As expected of a king, Sukuna cut the line causing everyone waiting to start cursing him in Spanish. They screamed things like “Metete a la fila, cabron!” (“Get in line, you bastard!”) or “¡Quitate, pendejo!” (“Get out of the way, asshole!”) Paying no attention to the rabble, they sat down at a white plastic Coca-Cola table that had an assortment of condiments, like salsa, salt and limes, in the middle. Sukuna snapped his fingers a couple of times to get the waitress attention quickly.
“Disculpe, pero debe respetar la fila.” (“Excuse me, but you must respect the line.”) The waitress asked him very angrily. To which Sukuna only answered leaving a bag full of gold coins on the table, leaving the waitress completely disconcerted but happy. 

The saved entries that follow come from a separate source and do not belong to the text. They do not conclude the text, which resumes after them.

Definition ticked : ShardSys Empty_set := (poll_and_start_tick start_sys).2.
Definition moe_result : OpoiShardResult := sample_result "m" 0 0 None (Some [[mkRouterExpertChoice 7 f32_one]]) (Some 0%N).
Definition dense_result (shard token : N) (next : option N) : OpoiShardResult := sample_result "d" shard token next None None.
(** What the tick makes of request "d". *)
Definition dense_pipe : PipelineState := {|
  p_shards := [mkShardDescriptor 0 "DENSE" (Some 0) (Some 1) None; mkShardDescriptor 1 "DENSE" (Some 1) (Some 3) None]%N;
  p_manifest := mkModelManifest "dense" "llama" 3 "root" "ACTIVE"; p_prompt_hash := "ph"; p_max_tokens := 2; p_pos := 0;
  p_token_index := 0; p_current_input := Prompt "bb"; p_original_prompt_hex := "bb"; p_generated_token_ids := [];
  p_contributions := ∅; p_expert_groups := ∅; p_moe_layer_walk := None;
  p_dispatch_log := [mkDispatchRecord 0 0 1 None "b" 0] |}.
(** The call that [moe_result] makes: expert 7 of layer 0, on anyone but "a". *)
Definition moe_call : ExpertCall := {|
  ec_job := mkJob "m" 0 1 0 0 "moe" "http://host/m.gguf" "root";
  ec_experts := [mkSelectedExpert 7 f32_one [1%N] [f32_to_bits f32_one]]; ec_min_vram_mb := 1; ec_pre_excluded := ["a"];
  ec_interior := false; ec_source := moe_source |}.
Definition answered (wallet : string) (r : OpoiShardResult) (s : ShardSys Empty_set) : ShardSys Empty_set :=
  (handle_shard_result_inner wallet r s).2.
End sample.

(** ** Lemmas *)

Lemma pipeline_ok_log p l : pipeline_ok p → pipeline_ok (p <| p_dispatch_log := l |>).
Proof. intros []. by split. Qed.
Lemma pipeline_ok_contributions p m : pipeline_ok p → pipeline_ok (p <| p_contributions := m |>).
Proof. intros []. by split. Qed.
Lemma pipeline_ok_walk p w : pipeline_ok p → expert_group_for p (p_pos p) ≠ None → pipeline_ok (p <| p_moe_layer_walk := Some w |>).
Proof. intros [] Hg. split; try done. intros Hp. destruct (ok_input_first0 Hp) as [|[? _]]; [by left|by right]. Qed.

Lemma pipeline_ok_next_shard p shape d :
  pipeline_ok p → S (p_pos p) < length (p_shards p) →
  pipeline_ok (p <| p_pos := S (p_pos p) |> <| p_current_input := Tensor shape d |> <| p_moe_layer_walk := None |>).
Proof. intros [] Hlt. by split. Qed.

Lemma pipeline_ok_next_token p t :
  pipeline_ok p → (wrap32 (p_token_index p + 1) < p_max_tokens p)%N →
  let q := p <| p_generated_token_ids := p_generated_token_ids p ++ [t] |> in
  pipeline_ok (q <| p_pos := 0 |> <| p_token_index := wrap32 (p_token_index q + 1) |>
                 <| p_current_input := NextTokenId t |> <| p_moe_layer_walk := None |>).
Proof.
  intros [] Hlt q. assert (Hw : wrap32 (p_token_index p + 1) = (p_token_index p + 1)%N).
  { unfold wrap32, u32_modulus in *. apply N.mod_small. destruct ok_tokens0 as [->|?]; [done|].
    pose proof (N.mod_le (p_token_index p + 1) (2 ^ 32)). lia. }
  destruct p. cbn in *. unfold q. split; cbn; unfold constant; try done; [lia| |by right|].
  - rewrite Hw, length_app. cbn. lia.
  - intros _. left. unfold fresh_input. cbn. by rewrite last_snoc.
Qed.

(** *** What the daemon's list of requests decodes to *)

Lemma field_decoded {A} name (f : Value → option A) src x src' : field name None f src = Some (x, src') → ∃ v, f v = Some x.
Proof.
  unfold field. destruct src as [fs|[|v l]]; [|done|].
  - destruct (get_key name (Object fs)) as [v|]; [|done]. intros (y & Hy & [= <- _])%bind_Some. eauto.
  - intros (y & Hy & [= <- _])%bind_Some. eauto.
Qed.

Lemma of_u32_bound v n : of_u32 v = Some n → (n < 2 ^ 32)%N.
Proof.
  unfold of_u32, of_uint. destruct v as [| |[m| |]| | |]; try done.
  destruct (N.ltb_spec m (2 ^ 32)); [|done]. by intros [= <-].
Qed.

Lemma of_struct_read {A} (read : fields → option (A * fields)) v x :
  of_struct read v = Some x → ∃ src rest, read src = Some (x, rest).
Proof.
  unfold of_struct. destruct v as [| | | |l|fs]; try done; intros ([y rest] & Hy & Hr)%bind_Some.
  - destruct rest as [|[|]]; try done. injection Hr as ->. eauto.
  - injection Hr as ->. eauto.
Qed.

Lemma parse_request_max v r : parse_request v = Some r → (rq_max_tokens r < 2 ^ 32)%N.
Proof.
  intros (src & rest & Hr)%of_struct_read.
  do 8 (apply bind_Some in Hr as ([? ?] & ? & Hr)). injection Hr as <- _. cbn.
  match goal with Hf : field "max_tokens" None of_u32 _ = _ |- _ => apply field_decoded in Hf as [v' Hv'] end.
  by eapply of_u32_bound.
Qed.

“Le traeré una orden de carnitas de inmediato.” (“I'll bring you an order of carnitas right away.) The waitress changed her attitude with a big smile as she ran to the kitchen. 

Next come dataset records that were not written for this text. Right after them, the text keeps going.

Lemma dispatch_draft_others id j (s : SpecSys) : j ≠ id → drafts (dispatch_draft id s).2 !! j = drafts s !! j.
Proof.
  intros Hne. unfold dispatch_draft. destruct (pipes s !! id) as [p|]; [|done]. destruct (q_phase p); try done.
  destruct (match _ with Some w => Some w | None => _ end) as [wallet|]; [|done]. run_unit s1.
  rewrite bind_run. unfold gets. destruct (MinerRegistry.get wallet _) as [tx|]; [|done]. run_unit s2.
  rewrite (proj2 (steps_ignore same_core _ (core_world (net (net_send tx (MDraftGenerate (draft_generate id p))))) s2)).
  change (<[id := wallet]> (drafts s) !! j = drafts s !! j). by rewrite lookup_insert_ne.
Qed.

Lemma start_good id m shards mt prompt hash source (s : SpecSys) :
  pipes s !! id = None → shards ≠ [] → good s (start_spec_pipeline id m shards mt prompt hash source s).2.
Proof.
  intros Hp Hs. unfold start_spec_pipeline. rewrite bind_run. unfold gets. destruct (_ !! mm_model_id m) as [d|]; [|done].
  run_unit s1.
  set (p := mkSpecPipeline _ _ _ _ _ _ _ _ _ _ _ _ _ _ _ _) in s1.
  transitivity s1; [|apply core_good, core_dispatch_shard]. intros Hok. split.
  - intros id' w Hw. change (sx_pipelines s1.2) with (<[id := p]> (pipes s)). destruct (Hok id' w Hw) as (q & Hq & ?).
    exists q. split; [|done]. rewrite lookup_insert_ne; [done|]. congruence.
  - intros id'. change (sx_pipelines s1.2) with (<[id := p]> (pipes s)). destruct (decide (id' = id)) as [->|Hne].
    + rewrite lookup_insert_eq, Hp. apply rtc_once. constructor. split_and!; try done. cbn.
      intros Hnil. pose proof (stable_sort_perm by_shard_index shards) as Hperm. rewrite Hnil in Hperm.
      by apply Permutation_nil in Hperm.
    + rewrite lookup_insert_ne by done. apply rtc_refl.
Qed.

Sukuna and Uraume were impressed to see the pot full of carnitas, a tower of corn tortillas and two little jars of pulque.* Uraume could see the fat dripping from the food and their mouth watered. Sukuna didn't hesitate to make himself a taco and pour some of the reddest salsa in the assortment. Uraume warned him to try it first because they heard that Mexicans love spicy food, but the king ignored him thinking his taste buds would be fine. Big mistake. The king felt his mouth on fire at the first bite. His eyes began to water and his nose began to run, but he didn't crack. Sukuna swallowed the delicious fatty meat dipped in red sauce. He took a gulp of the pulque like a thirsty man in the middle of the desert. Uraume just ate their tacos with some green salsa with a calm mind having warned him. 
Night fell faster than they thought, but the rides in the plaza came to life. The center of town was filled with families walking among the rides, colored lights illuminated the streets, vendors shouted promotions at the top of their lungs, and the music of Los Angeles Azules blared from the speakers. Sukuna and Uraume had jumped on the mechanical game that seemed to attract the most people. The famous tagada, a spinning plate on which those entering had to hold on tightly without letting go, as the sudden movements made by the tagada caused people to jump or bounce off. The game began to spin as soon as the loudspeakers began to play Arremangala Arrempujala by Los Karkik's, a song that Sukuna completely hated within the first second. 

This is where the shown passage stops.